The Long Earthquake Swarm
The human cost of the earthquakes that hit the Apennines in August and October is now known. However, it will take more time to assess the overall economic damage of the earthquake on the Italian territory. While the Italian Civil Protection Department has released first estimates for the cost of the destructions in the affected areas, the economic impact of the earthquake is unfortunately unlikely to be limited to the areas surrounding its epicenter. In particular, a propagation channel to other Italian regions rests on the fact that firms often interact through business-to-business relationships, making them sensitive to disruptions hitting their suppliers or customers.
In recent work using data on the occurrence of major natural disasters over the last 30 years in the U.S. (including the 1989 Loma Prieta earthquake in northern California, but also several hurricanes and floods), I and Jean-Noel Barrot (MIT Sloan School of Management) have shed light on how disruptions to individual firms spread to other firms in production networks (Input Specificity and the Propagation of Idiosyncratic Shocks in Production Networks, in Quarterly Journal of Economics, doi: 10.1093/qje/qjw018).
At the firm-level, we might think that shocks should be easily absorbed in production networks. For instance, it is plausible that firms organize their operations to avoid being affected by shocks to their supplies. Even when they face such disruptions, firms are supposedly flexible enough to recompose their production mix, or to switch to other suppliers. The development of online business should make it even easier for firms to adjust their sourcing.
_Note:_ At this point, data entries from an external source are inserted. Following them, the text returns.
(** * Snapshots *)

(** A dictionary comprehension keeps the keys, which are distinct, in order. *)
Definition serialize_bucket (b : bucket) : pyval := PDict ((λ kv, (kv.1, to_event_data kv.2)) <$> b).
Definition serialize_snapshot (rs : runs_map) : string :=
  json_dumps false false
    (PDict [("version", PInt 1); ("conversations", PDict ((λ cb, (cb.1, serialize_bucket cb.2)) <$> rs))]).

Definition deserialize_bucket (runs : pyval) : bucket :=
  match runs with
  | PDict d => omap (λ kv : string * pyval, pair kv.1 <$> deserialize_run kv.2) d
  | _ => []
  end.
Definition deserialize_conversations (conversations : list (string * pyval)) : runs_map :=
  omap (λ kv : string * pyval, match deserialize_bucket kv.2 with [] => None | b => Some (kv.1, b) end) conversations.
(** [raw.get("version") != 1]; [True == 1] in Python. *)
Definition is_version (v : option pyval) : bool :=
  match v with Some (PInt z) => Z.eqb z 1 | Some (PBool b) => b | _ => false end.
(** [None] where [_load_from_json_file] returns without a snapshot. *)
Definition parse_snapshot (payload : string) : option runs_map :=
  match json_loads payload with
  | Some (PDict raw) =>
      if is_version (dget "version" raw) then
        match default (PDict []) (dget "conversations" raw) with
        | PDict conversations => Some (deserialize_conversations conversations)
        | _ => None
        end
      else None
  | _ => None
  end.
Definition deserialize_snapshot (payload : string) : runs_map := default [] (parse_snapshot payload).

(** * Stores *)

(** The JSON file: its text, if it exists, and whether it can be read and
    replaced. *)
Record json_file : Type := mkFile { contents : option string; readable : bool; writable : bool }.
Definition load_from_json_file (f : json_file) : option runs_map * json_file :=
  (p ← contents f; if readable f then parse_snapshot p else None, f).
Definition persist_json_file (rs : runs_map) (f : json_file) : json_file :=
  if writable f then mkFile (Some (serialize_snapshot rs)) (readable f) (writable f) else f.

(** The one row of the SQLite or PostgreSQL table, if it is there, and whether
    a statement succeeds. *)
Record database : Type := mkDb { row : option string; db_up : bool }.
Definition db_load_runs (d : database) : runs_map :=
  if db_up d then from_option deserialize_snapshot [] (row d) else [].
Definition db_save_runs (rs : runs_map) (d : database) : database :=
  if db_up d then mkDb (Some (serialize_snapshot rs)) (db_up d) else d.

(** [RedisRunSnapshotCache]: whether it has a client, the value under its key,
    and whether [get] and [setex] succeed. *)
Record redis_cache : Type := mkCache { client : bool; cached : option string; get_ok : bool; setex_ok : bool }.
Definition cache_load_runs (c : redis_cache) : option runs_map :=
  if client c && get_ok c then deserialize_snapshot <$> cached c else None.
Definition cache_save_runs (rs : runs_map) (c : redis_cache) : redis_cache :=
  if client c && setex_ok c then mkCache (client c) (Some (serialize_snapshot rs)) (get_ok c) (setex_ok c) else c.

(** [HybridSubAgentRunRepository] *)
Record hybrid : Type := mkHybrid { db_repository : database; run_cache : option redis_cache }.
Definition hybrid_load_runs (h : hybrid) : runs_map * hybrid :=
  match c ← run_cache h; cache_load_runs c with
  | Some rs => (rs, h)
  | None =>
      let runs := db_load_runs (db_repository h) in
      (runs, mkHybrid (db_repository h) (cache_save_runs runs <$> run_cache h))
  end.
Definition hybrid_save_runs (rs : runs_map) (h : hybrid) : hybrid :=
  mkHybrid (db_save_runs rs (db_repository h)) (cache_save_runs rs <$> run_cache h).

(** The stores as repositories of the registry: what a JSON file that cannot
    be read leaves in memory is what was there, a repository's load always
    returns. *)
Definition json_file_repository : RunRepository json_file :=
  {| load_runs := load_from_json_file; save_runs := persist_json_file; unread := λ rs, rs |}.
Definition database_repository : RunRepository database :=
  {| load_runs := λ d, (Some (db_load_runs d), d); save_runs := db_save_runs; unread := λ _, [] |}.
Definition hybrid_repository : RunRepository hybrid :=
  {| load_runs := λ h, (Some (hybrid_load_runs h).1, (hybrid_load_runs h).2); save_runs := hybrid_save_runs;
     unread := λ _, [] |}.
End parse.

(** * Shared registries *)

(** The cache of [get_shared_subagent_run_registry]: one registry per
    effective configuration.  [resolve] makes a path absolute, [getenv] reads the
    environment, [create] is the constructor. *)
Record registry_key : Type := mkKey {
  key_path : option string; key_postgres : option string; key_sqlite : option string; key_redis : option string;
  key_ttl : Z; key_retention : Z;
}.
#[export] Instance registry_key_eq_dec : EqDecision registry_key.
Proof. solve_decision. Defined.

Definition normalize_registry_option (value : option string) : option string :=
  s ← value; if truthy (strip s) then Some (strip s) else None.
Section shared.
Context {R : Type} (resolve : string → string) (getenv : string → option string) (create : registry_key → R).
Definition normalize_registry_path (path : option string) : option string := resolve <$> normalize_registry_option path.
Definition or_env (value : option string) (name : string) : option string :=
  if truthy_opt value then value else getenv name.
Definition get_shared_registry (path postgres sqlite redis : option string) (ttl retention : Z)
    (shared : list (registry_key * R)) : list (registry_key * R) * R :=
  let path := normalize_registry_path (or_env path "AGENT_SUBAGENT_RUN_REGISTRY_PATH") in
  let postgres := normalize_registry_option (or_env postgres "AGENT_SUBAGENT_RUN_POSTGRES_DSN") in
  let sqlite := normalize_registry_path (or_env sqlite "AGENT_SUBAGENT_RUN_SQLITE_PATH") in
  let redis := normalize_registry_option (or_env redis "AGENT_SUBAGENT_RUN_REDIS_CACHE_URL") in
  let key := mkKey path postgres sqlite redis ttl retention in
  match dget key shared with
  | Some registry => (shared, registry)
  | None =>
      let only_file := negb (truthy_opt postgres) && negb (truthy_opt sqlite) in
      let registry := create (mkKey (if only_file then path else None) postgres sqlite redis ttl retention) in
      (dset key registry shared, registry)
  end.
(** The registries it closes. *)
Definition clear_shared_registries (shared : list (registry_key * R)) : list (registry_key * R) * list R :=
  ([], dvals shared).

Lemma get_shared_again path postgres sqlite redis ttl retention shared :
  let first := get_shared_registry path postgres sqlite redis ttl retention shared in
  get_shared_registry path postgres sqlite redis ttl retention first.1 = first.
Proof.
  unfold get_shared_registry. cbv zeta. destruct (dget _ shared) as [r|] eqn:E; cbn [fst].
  - by rewrite E.
  - by rewrite dget_dset_eq.
Qed.
End shared.

(** * Reading back what was written *)

Definition stored_time (o : option Z) : Prop := ∀ t, o = Some t → in_range t.
(** A run whose instants a datetime can hold and whose metadata are JSON. *)
Record storable_run (r : SubAgentRun) : Prop := {
  sr_valid : post_init r = Ok r;
  sr_metadata : json_wf (PDict (metadata r));
  sr_created : in_range (created_at r);
  sr_started : stored_time (started_at r);
  sr_ended : stored_time (ended_at r);
  sr_frozen : stored_time (frozen_at r);
}.
(** [_optional_str] reads an empty text as [None]. *)
Definition nonempty (o : option string) : option string := if truthy_opt o then o else None.
Definition norm_run (r : SubAgentRun) : SubAgentRun :=
  mkRun (conversation_id r) (subagent_name r) (task r) (run_id r) (status r) (created_at r) (started_at r)
    (ended_at r) (nonempty (summary r)) (nonempty (error r)) (execution_time_ms r) (tokens_used r) (metadata r)
    (nonempty (frozen_result_text r)) (frozen_at r) (nonempty (trace_id r)) (nonempty (parent_span_id r))
    (announce_state r).

Section roundtrip.
Context (other_iso : string → option (option Z)) (now : Z).
Notation parse_datetime := (parse_datetime other_iso).
Notation deserialize_run := (deserialize_run other_iso now).

Lemma parse_time_json t : in_range t → parse_datetime (time_json t) = Some (Some t).
Proof.
  intros Ht. unfold parse_datetime, time_json. rewrite (proj2 (truthy_true _) (isoformat_nonblank t)).
  by rewrite iso_instant_isoformat.
Qed.
Lemma parse_or_none o : stored_time o → parse_datetime (or_none time_json o) = Some o.
Proof. intros Ho. destruct o as [t|]; [by apply parse_time_json, Ho|done]. Qed.
Lemma optional_or_none o : optional_str (or_none PStr o) = nonempty o.
Proof. by destruct o. Qed.
Lemma status_of_value s : status_of (status_value s) = Some s.
Proof. by destruct s. Qed.
Lemma announce_of_value o :
  parse_announce_state (or_none (λ s, PStr (announce_value s)) o) = o.
Proof. by destruct o as [[]|]. Qed.
Lemma text_truth s : (if py_truth (PStr s) then py_str (PStr s) else "") = s.
Proof. simpl. unfold truthy. case_bool_decide; by subst. Qed.

Lemma post_init_norm r : post_init r = Ok r → post_init (norm_run r) = Ok (norm_run r).
Proof. unfold post_init. simpl. by repeat case_match. Qed.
Our research shows instead that when a supplier is hit by a natural disaster, there are important disruptive effects along the supply chain. Specifically, we find that the sales growth of supplier firms directly hit by a natural disaster drops by around five percentage points over two or three quarters. Importantly, the customers of these suppliers are also significantly affected, as their sales growth drops on average by two percentage points when one of their suppliers is hit by a natural disaster. This is a strikingly large effect, which is not immediate, but rather takes a few quarters to materialize. Interestingly, the effect is concentrated among customers with lower inventories, and for natural disasters that hit specific suppliers, meaning firms producing differentiated goods, generating high R&D expenses, or holding patents.
Finally, we look at whether the shock originating from one supplier propagate further in production networks, to other suppliers of the same customer, which were not directly affected by the natural disaster. You might expect that firms would continue to buy from other suppliers outside of the natural disaster zone, or that the other suppliers would find alternative buyers. However, our research shows large negative spillovers of the initial shock to other suppliers as well.
Surprisingly, we found that other suppliers of a main customer see a drop in sales growth by roughly three percentage points.
Overall, our findings highlight the presence of strong interdependencies in production networks, and are likely to apply to other contexts as well, such as for instance strikes and financial crises. As for the economic impact of the earthquake this summer, we might expect that the economic effect will not be limited to the disaster zone, but will be propagated to other parts of the economy through the relationships that firms in the earthquake zone have with customers in the rest of the country.